Ma sa altrettanto bene quanto preziosa possa essere per promuovere una vera e proprio conversione di mentalità (dunque di capacità di iniziativa e decisione politica) la testimonianza e l’impegno dei cristiani, ma più ampiamente di tutti gli uomini di buona volontà. La soluzione di un conflitto così aspro e così lungo, che ormai ha preso generazioni e generazioni, prima di tutto richiede un disarmo delle coscienze: “esorto la comunità internazionale a non stancarsi di aiutare israeliani e palestinesi a ritrovare il senso dell’uomo e della fraternità per tessere assieme il loro futuro”. Da questo punto di vista stanno emergendo nuove condizioni.
In realtà è sempre più evidente che il conflitto in Iraq – con la difficile stabilizzazione del Paese – ha proiettato gli Stati Uniti nell’inedito ruolo di potenza presente in Medio Oriente. Questa situazione di “territorializzazione” sembra spingere in due direzioni. Da un lato dà una maggiore spinta verso il processo di pace, dall’altro evidenzia la consapevolezza che questo deve coinvolgere molti soggetti. Diventa sempre più evidente infatti il complicato nesso che tiene vincolate le diverse situazioni nella regione e di conseguenza la necessità di accompagnare l’iniziativa dell’unica superpotenza (a forte caratura militare) con una rete di consenso politico, che rilancia tra l’altro anche il ruolo dell’Unione Europea.
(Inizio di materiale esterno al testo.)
(** One connection that sends a heartbeat, with its write pump. *)
Lemma hub_always_consistent_witness :
  let serve := ServeWS plain_conf (MkRequest "" "" "1.2.3.4:5" "/ws/chat")
    [(true, encodeBinaryFrame OpHeart [] DefaultRequestKey)] [(WFrame, true)] in
  let p0 := Pool (mini 0 ∅) [serve] [] in
  exists p, rtc (sched (fun _ _ => False)) p0 p /\
    let s := hub_of (shared p) in
    (forall room c, c ∈ Chat.members s room <-> exists cl, Chat.clients s !! c = Some cl /\ room ∈ Chat.rooms cl) /\
    length (Chat.clients s) = 1%nat.
Proof.
  intros serve p0. set (turns := replicate 3 (inl 0%nat) ++ replicate 2 (inr 1%nat) ++ [inr 0%nat]).
  assert (match run_turns turns p0 with
          | Some p => Nat.eqb (length (Chat.clients (hub_of (shared p)))) 1
          | None => false end = true) as E by (vm_compute; reflexivity).
  destruct (run_turns turns p0) as [p|] eqn:Er; [|done].
  apply (run_turns_sound (fun _ _ => False)) in Er. exists p. split; [exact Er|]. split; [|by apply Nat.eqb_eq].
  exact (proj1 (hub_always_consistent (fun _ _ => False) (mini 0 ∅) [serve] p (fun _ _ H => match H with end) eq_refl Er)).
Defined.
End Ws.
Ltac walk_balanced :=
  repeat first
    [ progress intros
    | match goal with
      | |- balanced (mret _) => apply balanced_ret
      | |- balanced (Ret _) => apply balanced_ret
      | |- balanced (_ ≫= _) => apply balanced_bind
      | |- balanced (WithToken _) => apply balanced_token
      | |- balanced (display _ _ _ _ _ _ _ _ _ _) => apply display_balanced; walk_deep
      | |- balanced (Vis _ Ret) => apply balanced_ev; reflexivity
      | |- balanced (go _) => apply balanced_go
      | |- balanced (if ?b then _ else _) => destruct b
      | |- balanced (match ?x with _ => _ end) => destruct x
      | |- balanced (let _ := _ in _) => cbv zeta
      | |- balanced (Sms.randomDigits _) => apply balanced_all_ev, randomDigits_ev
      | |- balanced (shuffle _) => apply balanced_all_ev, shuffle_ev
      | |- balanced ?p => let f := head p in progress unfold f
      end ].

Lemma handlers_balanced :
  Forall (fun h => forall inp, balanced (h.2 inp)) (handlers LocalZone float_lit svc).
Proof. repeat constructor; intros inp; cbn [snd]; walk_balanced. Qed.

(** C6. Every call gives back the database tokens it takes: whatever the
    method and the request, and whatever Redis, the database, the breakers and
    the semaphore answer, the number of held tokens after the call is the
    number before. *)
Theorem Call_keeps_tokens (inp : CallReq) (w : W) (Hw : 0 <= tokens_of w) :
  tokens_of (run (Call LocalZone float_lit svc inp) w).2 = tokens_of w.
Proof.
  revert w Hw. change (balanced (Call LocalZone float_lit svc inp)).
  apply balanced_bind; [|intros [[? ?] ?]; apply balanced_ret]. unfold route.
  destruct (List.find _ _) as [[name h]|] eqn:E; [|apply balanced_ret].
  apply List.find_some in E as [Hin _]. pose proof handlers_balanced as Hf.
  rewrite List.Forall_forall in Hf. exact (Hf _ Hin inp).
Qed.
End handlers.

(** ** Logging in *)
Section login.
Context `{Laws W} (svc : Svc.ServiceContext).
Ma c’è anche un’altra realtà per cui il Papa ha richiesto un coraggioso impegno della comunità internazionale: sono i rifugiati, alla vigilia della giornata mondiale, prevista per il 20 giugno. Anche qui ci sono due considerazioni da fare: la prima è che non è con gli schiamazzi, come fanno alcuni politici nostrani in perdita di consenso elettorale, che si risolvono i problemi. La seconda riguarda proprio la “comunità internazionale”. Certo non si possono nutrire soverchie speranze a breve, finché non saranno immediatamente in gioco gli interessi di una grande potenza. Ma c’è un gigantesco problema Africa che da troppo tempo colpevolmente si finge di ignorare e per cui occorre fare subito qualcosa di incisivo.